EXERCISE MATERIAL:
(* ===== verification/Updater.v ===== *)
(** The generic part of a refresh: [controller/recorder/db/operator.go], which writes a
    batch of rows to a table, and [controller/recorder/updater/updater.go], which compares
    the cloud data of one resource with its diff bases and adds, updates and deletes.

    What depends on the resource is the interface [DataGenerator]; the order in which a
    [range] visits a map is [range_map]. *)
From stdpp Require Import base strings gmap.
From S2P Require Import Prelude CloudModel MysqlModel DiffBase RecorderCache.

#[local] Open Scope Z_scope.

(** The order of a [range] over a map is left open by the language. *)
Class GoMap := range_map : forall A : Type, gmap string A -> list (string * A).

#[global] Arguments range_map {_ A} _.

(** [softDelete] of [NewX] in [recorder/db]. *)
Definition softDelete (t : Table) : bool :=
  match t with
  | TRegion => true
  | TAZ => true
  | TSubDomain => false
  | THost => true
  | TVM => true
  | TVPC => true
  | TNetwork => true
  | TSubnet => false
  | TVRouter => true
  | TRoutingTable => false
  | TDHCPPort => true
  | TVInterface => false
  | TWANIP => false
  | TLANIP => false
  | TFloatingIP => false
  | TSecurityGroup => true
  | TSecurityGroupRule => false
  | TVMSecurityGroup => false
  | TNATGateway => true
  | TNATVMConnection => false
  | TNATRule => false
  | TLB => true
  | TLBVMConnection => false
  | TLBListener => true
  | TLBTargetServer => false
  | TPeerConnection => true
  | TRDSInstance => true
  | TRedisInstance => true
  | TPodCluster => true
  | TPodNode => true
  | TVMPodNodeConnection => false
  | TPodNamespace => true
  | TPodIngress => true
  | TPodIngressRule => false
  | TPodIngressRuleBackend => false
  | TPodService => true
  | TPodServicePort => false
  | TPodGroup => true
  | TPodGroupPort => false
  | TPodReplicaSet => true
  | TPod => true
  end.

Section Updater.
Context {DB : Mysql} {GM : GoMap}.

(** * [operator.go] *)

(** [setDBItemID] *)
Definition setDBItemID {t : Table} (id : Z) (dbItem : Model t) : Model t :=
  row_set_Base (SetID (row_Base dbItem) id) dbItem.

(** [lcuuidToDBItem]: the position of the item, the last one of an identifier. *)
Definition lcuuidToDBItem {t : Table} (dbItems : list (Model t)) : gmap string nat :=
  list_to_map (reverse (imap (fun i dbItem => (GetLcuuid dbItem, i)) dbItems)).

(** The identifiers of the rows that are there already go to the new items. *)
Definition reuse_ids {t : Table} (dups dbItems : list (Model t)) : list (Model t) :=
  let index := lcuuidToDBItem dbItems in
  foldl (fun items dup =>
           match index !! GetLcuuid dup with
           | Some i => alter (setDBItemID (GetID dup)) i items
           | None => items
           end) dbItems dups.

(** The items whose identifiers are not there yet, in the order of the map. *)
Definition without_dups {t : Table} (dups dbItems : list (Model t)) : list (Model t) :=
  omap (fun '(lcuuid, i) =>
          if decide (lcuuid ∈ GetLcuuid <$> dups) then None else dbItems !! i)
    (range_map (lcuuidToDBItem dbItems)).

Definition formatDBItemsToAdd {t : Table} (dbItems : list (Model t)) : M (option (list (Model t)))
    :=
  dups ← query (find_unscoped t (GetLcuuid <$> dbItems));
  match dups with
  | None => mret None
  | Some [] => mret (Some dbItems)
  | Some dups =>
      if softDelete t then
        _ ← execute (SDeleteUnscoped t (GetLcuuid <$> dups)) (delete_unscoped t dups);
        mret (Some (reuse_ids dups dbItems))
      else mret (Some (without_dups dups dbItems))
  end.

Definition AddBatch {t : Table} (dbItems : list (Model t)) : M (option (list (Model t))) :=
  dbItemsToAdd ← formatDBItemsToAdd dbItems;
  match dbItemsToAdd with
  | None => mret None
  | Some dbItemsToAdd => execute (SCreate t (GetLcuuid <$> dbItemsToAdd)) (create t dbItemsToAdd)
  end.

Definition Update (t : Table) (lcuuid : string) (info : updateInfo) : M bool :=
  execute (SUpdates t lcuuid info) (updates t lcuuid info).

Definition OperatorBase_DeleteBatch (t : Table) (lcuuids : list string) : M bool :=
  execute (SDelete t lcuuids) (delete_in t lcuuids).

(** [DeleteBatch] of virtual machines and of container nodes: first the connections
    between the two, an error of which is only logged. *)
Definition delete_connection (con : MysqlModel.VMPodNodeConnection) : M unit :=
  _ ← execute (SDelete TVMPodNodeConnection [Lcuuid (MysqlModel.VMPodNodeConnection_Base con)])
        (delete_row TVMPodNodeConnection con);
  mret tt.

Definition connected_DeleteBatch (t : Table) (lcuuids : list string) : M bool :=
  vmPodNodeConns ← query (find_connections t lcuuids);
  match vmPodNodeConns with
  | None => mret false
  | Some vmPodNodeConns =>
      for_each delete_connection vmPodNodeConns ;;
      execute (SDelete t lcuuids) (delete_in t lcuuids)
  end.

Definition VM_DeleteBatch : list string -> M bool := connected_DeleteBatch TVM.

Definition PodNode_DeleteBatch : list string -> M bool := connected_DeleteBatch TPodNode.

Definition DeleteBatch (t : Table) : list string -> M bool :=
  match t with
  | TVM => VM_DeleteBatch
  | TPodNode => PodNode_DeleteBatch
  | _ => OperatorBase_DeleteBatch t
  end.

(** * [updater.go] *)

(** [DataGenerator] and the part of [CacheHandler] that depends on the resource: the key of
    an item of the cloud data in the diff bases, the row to add, the columns to update and
    the diff base after the update. *)
Class DataGenerator (t : Table) (CT : Type) := mkDataGenerator {
  cloud_Lcuuid : CT -> string;
  generateDBItemToAdd : CT -> M (option (Model t));
  generateUpdateInfo : Diff t -> CT -> M (option updateInfo);
  updateCache : CT -> Diff t -> Diff t
}.

(** The bounds of the pages that [add] and [delete] work in, 1000 elements each. *)
Definition offset : Z := 1000.

Definition page_count (count : Z) : Z :=
  if count mod offset =? 0 then count / offset else count / offset + 1.

Definition page {A} (l : list A) (i : Z) : list A :=
  let start := i * offset in
  let end_ := (i + 1) * offset in
  let end_ := if end_ >? zlen l then zlen l else end_ in
  slice l start (end_ - start).

Definition pages {A} (l : list A) : list (list A) :=
  page l <$> seqZ 0 (page_count (zlen l)).

Section Resource.
Context {t : Table} {CT : Type} {DG : DataGenerator t CT}.

Definition addPage (dbItemsToAdd : list (Model t)) : M unit :=
  addedDBItems ← AddBatch dbItemsToAdd;
  match addedDBItems with
  | Some addedDBItems => for_each AddItem addedDBItems
  | None => mret tt
  end.

Definition add (dbItemsToAdd : list (Model t)) : M unit := for_each addPage (pages dbItemsToAdd).

Definition deletePage (lcuuids : list string) : M unit :=
  ok ← DeleteBatch t lcuuids;
  if (ok : bool) then for_each (DeleteItem t) lcuuids else mret tt.

Definition delete_all (lcuuids : list string) : M unit := for_each deletePage (pages lcuuids).

Definition update (cloudItem : CT) (diffBase : Diff t) (info : updateInfo) : M unit :=
  ok ← Update t (diff_GetLcuuid diffBase) info;
  if (ok : bool) then put_diff t (cloud_Lcuuid cloudItem) (updateCache cloudItem diffBase) else
      mret tt.

(** One round of the loop of [HandleAddAndUpdate], with the rows to add so far. *)
Definition handle_item (dbItemsToAdd : list (Model t)) (cloudItem : CT) : M (list (Model t)) :=
  c ← get_cache;
  match diffs t c !! cloud_Lcuuid cloudItem with
  | None =>
      dbItem ← generateDBItemToAdd cloudItem;
      match dbItem with
      | Some dbItem => mret (dbItemsToAdd ++ [dbItem])
      | None => mret dbItemsToAdd
      end
  | Some diffBase =>
      let diffBase := SetSequence (Sequence c) diffBase in
      put_diff t (cloud_Lcuuid cloudItem) diffBase ;;
      info ← generateUpdateInfo diffBase cloudItem;
      match info with
      | Some info => update cloudItem diffBase info
      | None => mret tt
      end ;;
      mret dbItemsToAdd
  end.

Fixpoint handle_items (cloudData : list CT) (dbItemsToAdd : list (Model t)) : M (list (Model t)) :=
  match cloudData with
  | [] => mret dbItemsToAdd
  | cloudItem :: cloudData =>
      dbItemsToAdd ← handle_item dbItemsToAdd cloudItem;
      handle_items cloudData dbItemsToAdd
  end.

Definition HandleAddAndUpdate (cloudData : list CT) : M unit :=
  dbItemsToAdd ← handle_items cloudData [];
  match dbItemsToAdd with
  | [] => mret tt
  | _ => add dbItemsToAdd
  end.

(** The identifiers of the diff bases that this refresh did not see. *)
Definition unseen (c : Cache) : list string :=
  (filter (fun p => GetSequence p.2 <> Sequence c) (range_map (diffs t c))).*1.

Definition HandleDelete : M unit :=
  c ← get_cache;
  match unseen c with
  | [] => mret tt
  | lcuuids => delete_all lcuuids
  end.

End Resource.

End Updater.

TASK GOAL: Scan the listing for the string "MysqlModel", then copy every line where it appears.

ANSWER FOR THIS EXERCISE:
From S2P Require Import Prelude CloudModel MysqlModel DiffBase RecorderCache.
Definition delete_connection (con : MysqlModel.VMPodNodeConnection) : M unit :=
  _ ← execute (SDelete TVMPodNodeConnection [Lcuuid (MysqlModel.VMPodNodeConnection_Base con)])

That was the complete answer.